Cinq ans avant sa mort, Khnopff était entré dans l’Église de la Nouvelle Jérusalem, rue Gachard, à Ixelles. Le culte se situait dans le droit fil des enseignements de Swedenborg, un mystique suédois du XVIIIe siècle qui ouvrait grand sa porte aux mystères, et dont les officiants annonçaient l’advenue d’un « Prince de la Paix » universel. Khnopff admettait, fût-ce indirectement, que, toute sa vie, il avait travaillé ses techniques non pour elles-mêmes mais pour les rendre aptes à servir des vertus plus hautes dont il se faisait, pour la sensibilité, l’intercesseur cultivé et appliqué.
Les artistes groupés autour de la revue La Libre Belgique, qu’il avait un moment fréquentés dans sa jeunesse (1881-82), assuraient que « Rien n’est vrai que le beau. » Khnopff, quant à lui, en inversa le principe : rien ne devient plus beau que le Vrai, vers lequel il faut tendre.
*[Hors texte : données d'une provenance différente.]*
(** X26.  Round trip through the [ohlc] table.  In a state reached by
    any calls on the manager, [get_ohlc] without a limit returns the bars
    in strictly ascending timestamp order, and a bar is returned exactly
    when a row is stored under the queried symbol and interval and the
    bar's timestamp, that timestamp lies between [start] and [end]
    (both inclusive), and the bar carries the queried symbol and interval,
    the timestamp and the columns of that row: comparing the timestamps as
    ISO text orders and bounds them as datetimes. *)
Theorem get_ohlc_returns_the_range
        (calls : list db_call) (now0 : Z) (sym itv : string)
        (start end_ : datetime) :
  Forall valid_call calls ->
  valid_datetime start = true -> valid_datetime end_ = true ->
  let db := db_run batch_size batch_timeout calls (database.init now0) in
  let bars := get_ohlc db sym itv start end_ None Fetched in
  ascending (map models.timestamp bars) /\
  forall bar,
    In bar bars <->
    (exists o, ohlc_row db (sym, itv, models.timestamp bar) = Some o /\
               bar = stored_bar sym itv (models.timestamp bar) o) /\
    dt_leb start (models.timestamp bar) = true /\
    dt_leb (models.timestamp bar) end_ = true.
Proof.
  intros Hc Hs He db bars.
  assert (Hv : Forall valid_entry (ohlc_table db))
    by (apply db_run_valid_table; [exact Hc|constructor]).
  assert (Hnd : NoDup (dict_keys (ohlc_table db)))
    by (apply db_run_primary_key; constructor).
  split; [now apply fetched_times_ascending|].
  intros bar. unfold bars. rewrite get_ohlc_rows by assumption.
  cbn [sql_limit]. rewrite in_map_iff. unfold ohlc_row. split.
  - intros (e & <- & Hin).
    apply (Permutation_in _ (order_by_timestamp_perm _)) in Hin.
    apply filter_In in Hin. destruct Hin as [Hin Hw].
    assert (Hve : valid_entry e) by (rewrite Forall_forall in Hv; auto).
    destruct e as [[[s i] t] o]. unfold ohlc_where, timestamp_text in Hw.
    unfold valid_entry in Hve. cbn [entry_time fst snd] in Hw, Hve.
    rewrite !text_leb_dt, !andb_true_iff, !String.eqb_eq in Hw by assumption.
    destruct Hw as [[[-> ->] Hlo] Hhi]. cbn.
    split; [|auto]. exists o. split; [|reflexivity].
    now apply ohlc_get_iff_In.
  - intros [(o & Hrow & Hbar) [Hlo Hhi]].
    apply ohlc_get_iff_In in Hrow; [|exact Hnd].
    exists (sym, itv, models.timestamp bar, o). split; [now rewrite Hbar|].
    apply (Permutation_in _ (Permutation_sym (order_by_timestamp_perm _))).
    apply filter_In. split; [exact Hrow|].
    assert (Hve : valid_entry (sym, itv, models.timestamp bar, o))
      by (rewrite Forall_forall in Hv; auto).
    unfold ohlc_where, timestamp_text. unfold valid_entry in Hve.
    cbn [entry_time fst snd] in *.
    rewrite !text_leb_dt, !andb_true_iff, !String.eqb_eq by assumption. auto.
Qed.
Definition BhattacharyyaScoring_score (v1 v2 : BowVector T) : option T :=
  match while_loop (merge_fuel v1 v2) merge_cond (Bhattacharyya_body v1 v2)
          (merge_init v1 v2) with
  | Some s => Some (score s)
  | None => None
  end.

(** *** Dot product (lines 229-269) *)

Definition DotProduct_upd (score vi wi : T) : T := score + vi * wi.

Definition DotProduct_body (v1 v2 : BowVector T) (s : merge_state T) : merge_state T :=
  match v1_it s, v2_it s with
  | (k1, vi) :: t1, (k2, wi) :: t2 =>
      if (k1 =? k2)%N then MergeState t1 t2 (DotProduct_upd (score s) vi wi)
      else if (k1 <? k2)%N then MergeState (lower_bound v1 k2) (v2_it s) (score s)
      else MergeState (v1_it s) (lower_bound v2 k1) (score s)
  | _, _ => s
  end.

Definition DotProductScoring_score (v1 v2 : BowVector T) : option T :=
  match while_loop (merge_fuel v1 v2) merge_cond (DotProduct_body v1 v2)
          (merge_init v1 v2) with
  | Some s => Some (score s)
  | None => None
  end.

(** *** The merge join, read structurally *)

(** The shape shared by the loops of Chi-square, Bhattacharyya and dot
    product: they differ in the update of [score] at a common key. *)
Definition lb_body (upd : T -> T -> T -> T) (v1 v2 : BowVector T)
    (s : merge_state T) : merge_state T :=
  match v1_it s, v2_it s with
  | (k1, vi) :: t1, (k2, wi) :: t2 =>
      if (k1 =? k2)%N then MergeState t1 t2 (upd (score s) vi wi)
      else if (k1 <? k2)%N then MergeState (lower_bound v1 k2) (v2_it s) (score s)
      else MergeState (v1_it s) (lower_bound v2 k1) (score s)
  | _, _ => s
  end.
Encore ce dernier n’est-il pas donné directement à l’expérience. A chacun d’en découvrir les voies d’accès, en lui-même ou par l’intercession des arts.
Il s’agissait là – dans un mouvement littéraire, pictural ou parfois musical qui eut de multiples écoles et expressions en Europe – d’une réaction aux premiers bouleversements sociaux et aux premiers dégâts de la technique industrielle, quelque chose comme une forme inavouée de philosophie de l’histoire dénonçant l’oubli d’une Vérité de celle-ci, qui se percevrait pourtant en chacun, et pour sa propre part. Il est ainsi possible d’y lire une première expression, maladroite parce que naissante et peu organisée, de cet « oubli de l’Être » que célébrera plus tard, dans la philosophie allemande, un Martin Heidegger à propos duquel n’est que trop rarement évoqué ce que les replis de sa méditation doivent au symbolisme début de siècle.
Se préoccuper du monde tout en s’y considérant comme étranger, telle serait, dans cette recherche de faveur, l’attitude fondatrice de toute démarche artistique ou créatrice. Il n’est pas garanti qu’une telle direction de pensée ou de travail évite une certaine monotonie des résultats artistiques rapportés d’outre-tombe, ou d’outre-mémoire. En témoignent, outre la musique de Satie déjà évoquée, ces trois recherches d’un même absolu dans trois portraits dus à Khnopff : de haut en bas, celui de sa sœur Marguerite (1887), sans doute son meilleur tableau…
…, celui de son élève Madeleine Mabille (1888), armée de sa palette…
…, et celui, posthume, de la jeune Marguerite Landuyt (1896).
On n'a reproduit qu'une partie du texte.